Patients were randomized initially according to a 1:1 ratio within blocks of 10 to CBT or EUC. More patients were randomized to CBT (n=70) than EUC (n=64). Inspection of data at study mid-point (50% recruitment completed) revealed a disproportionate random assignment of Hispanic patients to EUC. A stratified randomization schedule was then instituted for Hispanic patients, with 80% assignment to CBT, to ensure equivalence across groups. Non-Hispanic patients were maintained on the original 1:1 randomization schedule. The randomization scheme was generated by the study statistician (HR) using a random number generator; and assignments were placed in numbered, sealed envelopes. Upon completion of baseline assessment, a study research assistant opened the next envelope in sequence and assigned the participant to a treatment condition.
Before conducting outcome analyses, we compared patients in the CBT and EUC subgroups on pretreatment demographic variables, clinical characteristics, and medication utilization, using Chi-square analyses and t-tests. Primary analyses then examined post-treatment outcomes by comparing group differences at 3 months, using a between-groups analysis of covariance (ANCOVA), with pretreatment assessment as the covariate. Initial analyses were intent-to-treat (ITT), using the SAS multiple imputation procedures, Proc MI and MIANALYZE, version 9.2, to address missing data. Another set of analyses repeated these comparisons only with observed data, using random regression methods (i.e., completer analysis using SAS’s Proc Mixed). Secondary analyses examined long-term outcomes with a repeated-measures–analysis-of-covariance procedure (SAS’s Proc Mixed), again with the pretreatment assessment as the covariate. To control for multiple comparisons within clusters of outcomes (primary outcomes, coexistent anxiety-depression, health quality of life), each of which included two variables, critical alpha was set at p< .025. All significance testing was two-sided.

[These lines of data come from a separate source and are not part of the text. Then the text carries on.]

(* ===== verification/Bus.v ===== *)
(** * The MMIO bus ([vmm-devices/src/bus.rs])

    One flat bus dispatches vCPU MMIO exits by address. Devices are an
    interface with interior state: a write returns the device it leaves. The
    map is keyed by base address; [device_at] takes the entry with the largest
    base not above the address, which is the only candidate because ranges do
    not overlap. *)

From S2P Require Import Prelude.

Inductive BusError : Type :=
| Overlap (base end_ : Z)
| BusUnmapped (addr : Z).

Inductive MmioError : Type :=
| Unmapped (addr : Z)
| DeviceRejected.

Record MmioRange := mkRange {
  base : Z;
  rsize : Z;
}.

(** [base + size] on [u64]. *)
Definition range_end (r : MmioRange) : Z := (base r + rsize r) mod 18446744073709551616.

Definition range_contains (r : MmioRange) (addr : Z) : bool :=
  (base r <=? addr) && (addr <? range_end r).

(** [trait MmioDevice]. *)
Class MmioDevice (D : Type) := {
  mmio_read : D → Z → Z → result Z MmioError;
  mmio_write : D → Z → Z → Z → result unit MmioError * D;
}.

Section bus.
Context {D : Type} `{!MmioDevice D}.

Definition bus_new : gmap Z (MmioRange * D) := ∅.

Definition overlaps (range r : MmioRange) : bool :=
  (base range <? range_end r) && (base r <? range_end range).

Definition bus_insert (bus : gmap Z (MmioRange * D)) (range : MmioRange) (dev : D)
    : result (gmap Z (MmioRange * D)) BusError :=
  if existsb (fun e => overlaps range e.2.1) (map_to_list bus)
  then Err (Overlap (base range) (range_end range))
  else Ok (<[base range := (range, dev)]> bus).

(** The later of two entries by key. *)
Definition later (a b : option (Z * (MmioRange * D))) : option (Z * (MmioRange * D)) :=
  match a, b with
  | Some x, Some y => if x.1 <? y.1 then Some y else Some x
  | Some x, None => Some x
  | None, _ => b
  end.

(** [self.devices.range(..=addr).next_back()]. *)
Definition next_back (bus : gmap Z (MmioRange * D)) (addr : Z) : option (Z * (MmioRange * D)) :=
  foldr (fun e acc => if e.1 <=? addr then later (Some e) acc else acc) None (map_to_list bus).

Definition device_at (bus : gmap Z (MmioRange * D)) (addr : Z) : option (MmioRange * D) :=
  match next_back bus addr with
  | Some (_, (r, d)) => if range_contains r addr then Some (r, d) else None
  | None => None
  end.

Definition bus_read (bus : gmap Z (MmioRange * D)) (addr len : Z) : result Z MmioError :=
  match device_at bus addr with
  | None => Err (Unmapped addr)
  | Some (range, dev) => mmio_read dev (addr - base range) len
  end.

Definition bus_write (bus : gmap Z (MmioRange * D)) (addr val len : Z)
    : result unit MmioError * gmap Z (MmioRange * D) :=
  match device_at bus addr with
  | None => (Err (Unmapped addr), bus)
  | Some (range, dev) =>
      let '(r, dev') := mmio_write dev (addr - base range) val len in
      (r, <[base range := (range, dev')]> bus)
  end.

(** Ranges that fit in the address space and are not empty. *)
Definition range_ok (r : MmioRange) : Prop :=
  0 ≤ base r ∧ 0 < rsize r ∧ base r + rsize r ≤ U64_MAX.

(** Each range is keyed by its base and no two overlap. *)
Definition bus_ok (bus : gmap Z (MmioRange * D)) : Prop :=
  (∀ k r d, bus !! k = Some (r, d) → k = base r ∧ range_ok r) ∧
  ∀ k k' r r' d d', bus !! k = Some (r, d) → bus !! k' = Some (r', d') →
    k < k' → base r + rsize r ≤ base r'.

(** [addr] lies in a range of the bus. *)
Definition maps (bus : gmap Z (MmioRange * D)) (addr : Z) (r : MmioRange) (d : D) : Prop :=
  ∃ k, bus !! k = Some (r, d) ∧ base r ≤ addr < base r + rsize r.

Lemma range_end_ok r : range_ok r → range_end r = base r + rsize r.
Proof. intros (? & ? & ?). unfold range_end, U64_MAX in *. rewrite Z.mod_small; lia. Qed.

Lemma overlaps_true r r' :
  range_ok r → range_ok r' →
  overlaps r r' = true ↔ base r < base r' + rsize r' ∧ base r' < base r + rsize r.
Proof. intros. unfold overlaps. rewrite !range_end_ok, andb_true_iff, !Z.ltb_lt by done. done. Qed.

(** The fold picks an entry with the largest key not above [addr]. *)
Lemma next_back_spec (l : list (Z * (MmioRange * D))) addr :
  match foldr (fun e acc => if e.1 <=? addr then later (Some e) acc else acc) None l with
  | Some e => e ∈ l ∧ e.1 ≤ addr ∧ ∀ e', e' ∈ l → e'.1 ≤ addr → e'.1 ≤ e.1
  | None => ∀ e', e' ∈ l → addr < e'.1
  end.
Proof.
  induction l as [|e l IH]; cbn [foldr]; [intros e' He'; by apply not_elem_of_nil in He'|].
  set (acc := foldr _ None l) in *. destruct (e.1 <=? addr) eqn:E; bool_to_prop.
  - destruct acc as [x|]; cbn [later].
    + destruct IH as (Hx & Hle & Hmax). destruct (e.1 <? x.1) eqn:E2; bool_to_prop.
      * split; [by right|]. split; [done|]. intros e' [->|He']%elem_of_cons ?; [lia|by apply Hmax].
      * split; [by left|]. split; [done|]. intros e' [->|He']%elem_of_cons Hle'; [lia|].
        pose proof (Hmax e' He' Hle'). lia.
    + split; [by left|]. split; [done|]. intros e' [->|He']%elem_of_cons Hle'; [lia|].
      pose proof (IH e' He'). lia.
  - destruct acc as [x|].
    + destruct IH as (Hx & Hle & Hmax). split; [by right|]. split; [done|].
      intros e' [->|He']%elem_of_cons ?; [lia|by apply Hmax].
    + intros e' [->|He']%elem_of_cons; [lia|by apply IH].
Qed.

Lemma device_at_iff bus addr r d :
  bus_ok bus → device_at bus addr = Some (r, d) ↔ maps bus addr r d.
Proof.
  intros [Hk Hdis]. unfold device_at, next_back.
  pose proof (next_back_spec (map_to_list bus) addr) as Hn.
  destruct (foldr _ None (map_to_list bus)) as [[k [r0 d0]]|].
  - destruct Hn as (Hin & Hle & Hmax). apply elem_of_map_to_list in Hin. simpl in *.
    destruct (Hk _ _ _ Hin) as [-> Hok]. unfold range_contains. rewrite range_end_ok by done. split.
    + destruct (_ && _) eqn:E; [|done]. bool_to_prop. intros [= <- <-].
      exists (base r0). done.
    + intros (k & Hb & Hr). destruct (Hk _ _ _ Hb) as [-> Hokr].
      assert (base r ≤ base r0) as Hge
        by (apply (Hmax (base r, (r, d))); [by apply elem_of_map_to_list|simpl; lia]).
      destruct (decide (base r = base r0)) as [He|Hne].
      * rewrite He in Hb. rewrite Hb in Hin. injection Hin as <- <-.
        rewrite (proj2 (andb_true_iff _ _)); [done|]. rewrite Z.leb_le, Z.ltb_lt. done.
      * pose proof (Hdis _ _ _ _ _ _ Hb Hin ltac:(lia)). lia.
  - split; [done|]. intros (k & Hb & Hr). destruct (Hk _ _ _ Hb) as [-> _].
    pose proof (Hn (base r, (r, d)) (proj2 (elem_of_map_to_list _ _ _) Hb)). simpl in *. lia.
Qed.

Lemma existsb_overlap bus range :
  existsb (fun e : Z * (MmioRange * D) => overlaps range e.2.1) (map_to_list bus) = true ↔
  ∃ k r d, bus !! k = Some (r, d) ∧ overlaps range r = true.
Proof.
  rewrite existsb_exists. split.
  - intros ([k [r d]] & Hin & Ho). apply list_elem_of_In, elem_of_map_to_list in Hin. eauto.
  - intros (k & r & d & Hb & Ho). exists (k, (r, d)). split; [|done].
    by apply list_elem_of_In, elem_of_map_to_list.
Qed.

End bus.

(** ** The claims *)

(** Inserting a non-empty range fails exactly when it overlaps a device
    already on the bus, and then names the range; otherwise it keeps the ranges
    disjoint and maps exactly the new addresses in addition. *)
Theorem bus_insert_exact {D : Type} (bus : gmap Z (MmioRange * D)) range dev :
  bus_ok bus → range_ok range →
  match bus_insert bus range dev with
  | Ok bus' => bus_ok bus' ∧
      ∀ addr r d, maps bus' addr r d ↔
        (r = range ∧ d = dev ∧ base range ≤ addr < base range + rsize range) ∨ maps bus addr r d
  | Err e => e = Overlap (base range) (base range + rsize range) ∧
      ∃ addr r d, maps bus addr r d ∧ base range ≤ addr < base range + rsize range
  end.
Proof.
  intros [Hk Hdis] Hr. unfold bus_insert. destruct (existsb _ _) eqn:E.
  - rewrite range_end_ok by done. split; [done|].
    apply existsb_overlap in E as (k & r & d & Hb & Ho). destruct (Hk _ _ _ Hb) as [-> Hok].
    apply overlaps_true in Ho as [H1 H2]; [|done..].
    exists (Z.max (base range) (base r)), r, d. destruct Hr as (_ & ? & _), Hok as (_ & ? & _).
    split; [exists (base r); split; [done|lia]|lia].
  - assert (Hno : ∀ k r d, bus !! k = Some (r, d) →
      base range + rsize range ≤ base r ∨ base r + rsize r ≤ base range).
    { intros k r d Hb. destruct (Hk _ _ _ Hb) as [_ Hok].
      destruct (overlaps range r) eqn:Ho.
      - rewrite (proj2 (existsb_overlap bus range)) in E by eauto. done.
      - destruct (decide (base range < base r + rsize r)); [|lia].
        destruct (decide (base r < base range + rsize range)); [|lia].
        rewrite (proj2 (overlaps_true range r Hr Hok)) in Ho by lia. done. }
    destruct Hr as (Hr0 & Hr1 & Hr2).
    assert (Hlk : ∀ k r d, <[base range := (range, dev)]> bus !! k = Some (r, d) ↔
      (k = base range ∧ r = range ∧ d = dev) ∨ (k ≠ base range ∧ bus !! k = Some (r, d))).
    { intros k r d. rewrite lookup_insert. case_decide; naive_solver. }
    assert (bus !! base range = None) as Hfresh.
    { destruct (bus !! base range) as [[r d]|] eqn:Hb; [|done].
      destruct (Hk _ _ _ Hb) as [He (_ & ? & _)]. pose proof (Hno _ _ _ Hb). lia. }
    split; [split|].
    + intros k r d Hb. apply Hlk in Hb as [(-> & -> & ->)|[_ Hb]]; [done|by apply (Hk _ _ _ Hb)].
    + intros k k' r r' d d' Hb Hb' Hlt.
      apply Hlk in Hb as [(-> & -> & ->)|[_ Hb]], Hb' as [(-> & -> & ->)|[_ Hb']].
      * lia.
      * destruct (Hk _ _ _ Hb') as [-> (_ & ? & _)]. pose proof (Hno _ _ _ Hb'). lia.
      * destruct (Hk _ _ _ Hb) as [-> (_ & ? & _)]. pose proof (Hno _ _ _ Hb). lia.
      * by eapply (Hdis k k').
    + intros addr r d. unfold maps. setoid_rewrite Hlk. split.
      * intros (k & [(-> & -> & ->)|[_ Hb]] & Ha); [by left|right; eauto].
      * intros [(-> & -> & Ha)|(k & Hb & Ha)]; [exists (base range); auto|].
        exists k. split; [|done]. right. split; [|done]. intros ->. congruence.
Qed.

(** Dispatch is by address alone: a read or a write reaches the one
    device whose range contains the address, at its offset in that range, and
    changes no other; an address in no range is reported as unmapped and
    changes nothing. *)
Theorem bus_dispatch_exact {D : Type} `{!MmioDevice D} (bus : gmap Z (MmioRange * D)) addr val len :
  bus_ok bus →
  (∀ r d, maps bus addr r d →
    bus_read bus addr len = mmio_read d (addr - base r) len ∧
    0 ≤ addr - base r < rsize r ∧
    bus_write bus addr val len =
      ((mmio_write d (addr - base r) val len).1,
       <[base r := (r, (mmio_write d (addr - base r) val len).2)]> bus) ∧
    bus_ok (bus_write bus addr val len).2) ∧
  ((∀ r d, ¬ maps bus addr r d) →
    bus_read bus addr len = Err (Unmapped addr) ∧
    bus_write bus addr val len = (Err (Unmapped addr), bus)).
Proof.
  intros Hok. split.
  - intros r d Hm. pose proof (proj2 (device_at_iff bus addr r d Hok) Hm) as Hd.
    unfold bus_read, bus_write. rewrite Hd. destruct (mmio_write d _ _ _) as [res d'].
    destruct Hm as (k & Hb & Ha). destruct Hok as [Hk Hdis]. destruct (Hk _ _ _ Hb) as [-> Hrok].
    split_and!; [done|lia|lia|done|]. cbn [snd].
    assert (Hlk : ∀ k r1 d1, <[base r := (r, d')]> bus !! k = Some (r1, d1) →
      ∃ d2, bus !! k = Some (r1, d2)).
    { intros k r1 d1. rewrite lookup_insert. case_decide as He; [|eauto].
      intros [= <- <-]. exists d. by rewrite <- He. }
    split.
    + intros k r1 d1 (d2 & Hb')%Hlk. by apply (Hk _ _ _ Hb').
    + intros k k' r1 r2 d1 d2 (e1 & H1)%Hlk (e2 & H2)%Hlk. by eapply (Hdis k k').
  - intros Hno. assert (device_at bus addr = None) as Hd.
    { destruct (device_at bus addr) as [[r d]|] eqn:Ed; [|done].
      apply (device_at_iff bus addr r d Hok) in Ed. by destruct (Hno r d). }
    unfold bus_read, bus_write. by rewrite Hd.
Qed.

(** ** Witnesses: one register device at 0x1000 *)

#[export] Instance register_device : MmioDevice Z := {
  mmio_read := fun d off _ => if off =? 0 then Ok d else Err DeviceRejected;
  mmio_write := fun d off v _ => if off =? 0 then (Ok tt, v) else (Err DeviceRejected, d);
}.

Definition example_bus : gmap Z (MmioRange * Z) := {[ 4096 := (mkRange 4096 4096, 7) ]}.

Lemma example_bus_lookup k r d :
  example_bus !! k = Some (r, d) → k = 4096 ∧ r = mkRange 4096 4096 ∧ d = 7.
Proof. unfold example_bus. intros [<- [= <- <-]]%lookup_singleton_Some. done. Qed.

Lemma example_bus_ok : bus_ok example_bus.
Proof.
  split.
  - intros k r d (-> & -> & ->)%example_bus_lookup.
    split; [done|]. unfold range_ok, U64_MAX. simpl. lia.
  - intros k k' r r' d d' (-> & _)%example_bus_lookup (-> & _)%example_bus_lookup. lia.
Qed.

Lemma bus_insert_exact_witness :
  match bus_insert example_bus (mkRange 8000 4096) 9 with
  | Ok bus' => False
  | Err e => e = Overlap 8000 12096 ∧ ∃ addr r d, maps example_bus addr r d ∧ 8000 ≤ addr < 12096
  end.
Proof.
  pose proof (bus_insert_exact example_bus (mkRange 8000 4096) 9 example_bus_ok
    ltac:(unfold range_ok, U64_MAX; simpl; lia)) as H.
  assert (bus_insert example_bus (mkRange 8000 4096) 9 = Err (Overlap 8000 12096)) as E
    by (vm_compute; reflexivity).
  rewrite E in H |- *. exact H.
Defined.

Lemma bus_dispatch_exact_witness :
  bus_read example_bus 4096 4 = Ok 7 ∧ bus_read example_bus 0 4 = Err (Unmapped 0).
Proof.
  split.
  - refine (proj1 (proj1 (bus_dispatch_exact example_bus 4096 0 4 example_bus_ok)
      (mkRange 4096 4096) 7 _)).
    exists 4096. split; [reflexivity|simpl; lia].
  - refine (proj1 (proj2 (bus_dispatch_exact example_bus 0 0 4 example_bus_ok) _)).
    intros r d (k & (_ & -> & _)%example_bus_lookup & Ha). simpl in Ha. lia.
Defined.
(** [f] is an overlay file on which every byte is as before the write or as
    after it. *)
Definition survives (n : Z) (s : CowOverlay) (offset : Z) (data f : list Z) : Prop :=
  ∃ bm, disk_ok n (base s) f bm (header s) ∧
    ∀ o, 0 ≤ o < n * 512 →
      let x := cow_byte (base s) f bm (data_offset (header s)) o in
      x = view s o ∨ x = new_byte s offset data o.

(** The write has taken place in state [s']. *)
Definition written (n : Z) (s : CowOverlay) (offset : Z) (data : list Z) (s' : CowOverlay) : Prop :=
  cow_ok n s' ∧ base s' = base s ∧
  ∀ o, 0 ≤ o < n * 512 → view s' o = new_byte s offset data o.

(** The outcome of a write that started in [s]. *)
Definition write_outcome (n : Z) (s : CowOverlay) (offset : Z) (data : list Z)
    (r : result unit BlkBackendError) (s' : CowOverlay) : Prop :=
  (r = Ok tt ∨ r = Err Io) ∧ (budget s = None → budget s' = None ∧ r = Ok tt) ∧
  survives n s offset data (overlay s') ∧ (r = Ok tt → written n s offset data s').

(** ** The bitmap *)
Section bitmap.

Lemma marked_insert bm i byte byte' b :
  0 ≤ b → bm !! i = Some byte →
  marked (<[i := byte']> bm) b ↔
    if decide (Z.to_nat (b / 8) = i) then Z.testbit byte' (b mod 8) = true else marked bm b.
Proof.
  intros Hb Hi. unfold marked. pose proof (lookup_lt_Some _ _ _ Hi). case_decide as E.
  - rewrite E, list_lookup_insert_eq by done. naive_solver.
  - by rewrite list_lookup_insert_ne.
Qed.

Lemma bit_of_testbit b k : 0 ≤ b → 0 ≤ k → Z.testbit (bit_of b) k = bool_decide (k = b mod 8).
Proof.
  intros Hb Hk. assert (0 ≤ b mod 8) by (apply Z.mod_pos_bound; lia). unfold bit_of.
  rewrite Z.shiftl_1_l, Z.pow2_bits_eqb by done. case_bool_decide; bool_to_prop; lia.
Qed.

Lemma marked_same l l' b : l !! Z.to_nat (b / 8) = l' !! Z.to_nat (b / 8) → marked l b ↔ marked l' b.
Proof. intros E. unfold marked. by rewrite E. Qed.

(** Setting the bit of [b] marks [b] and nothing else. *)
Lemma marked_set bm b byte c :
  0 ≤ b → 0 ≤ c → bm !! Z.to_nat (b / 8) = Some byte →
  marked (<[Z.to_nat (b / 8) := Z.lor byte (bit_of b)]> bm) c ↔ marked bm c ∨ c = b.
Proof.
  intros Hb Hc Hi. rewrite marked_insert by done. case_decide as E.
  - assert (c / 8 = b / 8) as Ed by zlia. rewrite Z.lor_spec, bit_of_testbit by zlia.
    rewrite orb_true_iff, bool_decide_eq_true. unfold marked. rewrite E, Hi.
    split; [intros [?|?]; [left; eauto|right; zlia]|intros [(x & [= <-] & ?)| ->]; eauto].
  - split; [eauto|intros [?| ->]; done].
Qed.

Lemma is_byte_lor_bit byte b : 0 ≤ b → is_byte byte → is_byte (Z.lor byte (bit_of b)).
Proof.
  intros Hb Hy. unfold bit_of, is_byte in *. rewrite Z.shiftl_1_l.
  assert (0 ≤ b mod 8 < 8) as Hm by (apply Z.mod_pos_bound; lia).
  assert (0 < 2 ^ (b mod 8)) as Hp by lia.
  assert (0 ≤ Z.lor byte (2 ^ (b mod 8))) as H0 by (apply Z.lor_nonneg; lia).
  split; [done|]. change 256 with (2 ^ 8).
  destruct (decide (Z.lor byte (2 ^ (b mod 8)) = 0)) as [->|]; [lia|].
  apply Z.log2_lt_pow2; [lia|]. rewrite Z.log2_lor, Z.log2_pow2 by lia.
  destruct (decide (byte = 0)) as [->|]; [simpl; lia|].
  assert (Z.log2 byte < 8) by (apply Z.log2_lt_pow2; lia). lia.
Qed.

(** Marking [k] sectors from [first] on: which bits are set, and that all
    changed bytes lie between the reported first and last one. *)
Lemma mark_blocks_ok k : ∀ first bm c,
  0 ≤ first → (Z.to_nat ((first + Z.of_nat k - 1) / 8) < length bm)%nat ∨ k = O →
  Forall is_byte bm →
  (∀ lo hi, c = Some (lo, hi) → lo ≤ hi ∧ hi < length bm ∧ hi ≤ Z.to_nat (first / 8))%nat →
  ∃ bm' ch, mark_blocks (seqZ first (Z.of_nat k)) bm c = Some (bm', ch) ∧
    length bm' = length bm ∧ Forall is_byte bm' ∧
    (∀ b, 0 ≤ b → marked bm' b ↔ marked bm b ∨ first ≤ b < first + Z.of_nat k) ∧
    (∀ lo hi, c = Some (lo, hi) → ∃ hi', ch = Some (lo, hi') ∧ hi ≤ hi')%nat ∧
    (∀ lo hi, ch = Some (lo, hi) → lo ≤ hi ∧ hi < length bm)%nat ∧
    (∀ j, bm' !! j ≠ bm !! j → ∃ lo hi, ch = Some (lo, hi) ∧ lo ≤ j ≤ hi)%nat.
Proof.
  induction k as [|k IH]; intros first bm c Hf Hl Hby Hc.
  { exists bm, c. split_and!; try done; [intros; split; [eauto|intros [?|?]; [done|lia]]|eauto|naive_solver]. }
  rewrite seqZ_cons by lia. replace (Z.pred (Z.of_nat (S k))) with (Z.of_nat k) by lia.
  replace (Z.succ first) with (first + 1) by lia. cbn [mark_blocks].
  assert (Z.to_nat (first / 8) < length bm)%nat as Hlt by zlia.
  destruct (lookup_lt_is_Some_2 _ _ Hlt) as [byte Hi]. rewrite Hi, has_bits_bit by done.
  assert (∀ bm1 : list Z, length bm1 = length bm →
    (Z.to_nat ((first + 1 + Z.of_nat k - 1) / 8) < length bm1)%nat ∨ k = O) as Hl1.
  { intros bm1 E1. rewrite E1. replace (first + 1 + Z.of_nat k - 1) with (first + Z.of_nat (S k) - 1) by lia. zlia. }
  destruct (Z.testbit byte (first mod 8)) eqn:Et; cbn [negb].
  - destruct (IH (first + 1) bm c) as (bm' & ch & He & Hln & Hby' & Hm & H1 & H2 & H3);
      [lia|by apply Hl1|done|intros lo hi E; specialize (Hc lo hi E); zlia|].
    exists bm', ch. split_and!; try done. intros b Hb. rewrite Hm by done.
    split; [intros [?|?]; [eauto|right; lia]|intros [?|?]; [eauto|]].
    destruct (decide (b = first)) as [->|]; [left; eexists; eauto|right; lia].
  - set (c' := match c with Some (lo, _) => _ | None => _ end).
    set (bm1 := <[_ := _]> bm).
    assert (length bm1 = length bm) as Hln1 by apply length_insert.
    assert (∃ lo', c' = (lo', Z.to_nat (first / 8)) ∧ (lo' ≤ Z.to_nat (first / 8))%nat ∧
      ∀ lo hi, c = Some (lo, hi) → lo = lo') as (lo' & Hc' & Hlo & Hlo').
    { unfold c'. destruct c as [[lo hi]|]; [|naive_solver]. destruct (Hc lo hi eq_refl).
      exists lo. split_and!; [done|lia|naive_solver]. }
    destruct (IH (first + 1) bm1 (Some c')) as (bm' & ch & He & Hln & Hby' & Hm & H1 & H2 & H3).
    + lia.
    + by apply Hl1.
    + apply Forall_insert; [done|]. apply is_byte_lor_bit; [done|].
      by apply (Forall_lookup_1 _ _ _ _ Hby Hi).
    + intros lo hi [= E]. rewrite Hc' in E. injection E as <- <-. rewrite Hln1. zlia.
    + destruct (H1 lo' (Z.to_nat (first / 8))) as (hi' & Hch & Hhi); [by rewrite Hc'|].
      exists bm', ch. rewrite Hln1 in *. split_and!; try done.
      * intros b Hb. rewrite Hm by done. unfold bm1. rewrite marked_set by done. split; intros; naive_solver lia.
      * intros lo hi E. rewrite (Hlo' lo hi E). exists hi'. specialize (Hc lo hi E). split; [done|lia].
      * intros j Hj. destruct (decide (j = Z.to_nat (first / 8))) as [->|Hne].
        { exists lo', hi'. split; [done|lia]. }
        apply H3. unfold bm1. by rewrite list_lookup_insert_ne.
Qed.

Because three couples participated in the study (with both partners randomized to the same condition; n = 2 in CBT, n = 1 in EUC), all analyses were rerun with one individual from each couple randomly removed to assess the possible influence of correlated data. These analyses did not result in different findings and therefore are omitted. Finally, changes in the use of antidepressant and antianxiety medications during the trial were examined with Chi-square analyses, and exploratory analyses examined the role of expectancies in predicting outcome.
Treatment response was defined by meaningful change on the PSWQ and GADSS, as defined earlier (PSWQ=8.5; GADSS=2.0); see Primary Outcomes). The proportions of patients classified as treatment responders according to these cut-offs were determined at 3 and 15 months. Group differences in ITT and completer samples were tested, using Chi-square analyses. For ITT analyses, patients with missing data were classified as nonresponders.
Power calculations were based on the PSWQ, which is a primary outcome in CBT trials of late-life GAD. Median standard deviation across these trials is 10.1. This figure was considered in combination with an expected moderate effect size (d=.60, minimal detectable difference = 6.2), desired 80% power, and alpha of .025. Given these parameters and a potential 30% attrition, our goal was to include 150 participants so that 53 per group would be available for analysis. The included sample (n = 148) was 99% of this target. The randomized sample (n = 70 CBT, n = 64 EUC) and the completer sample (n = 115) both exceeded the required 53 per group.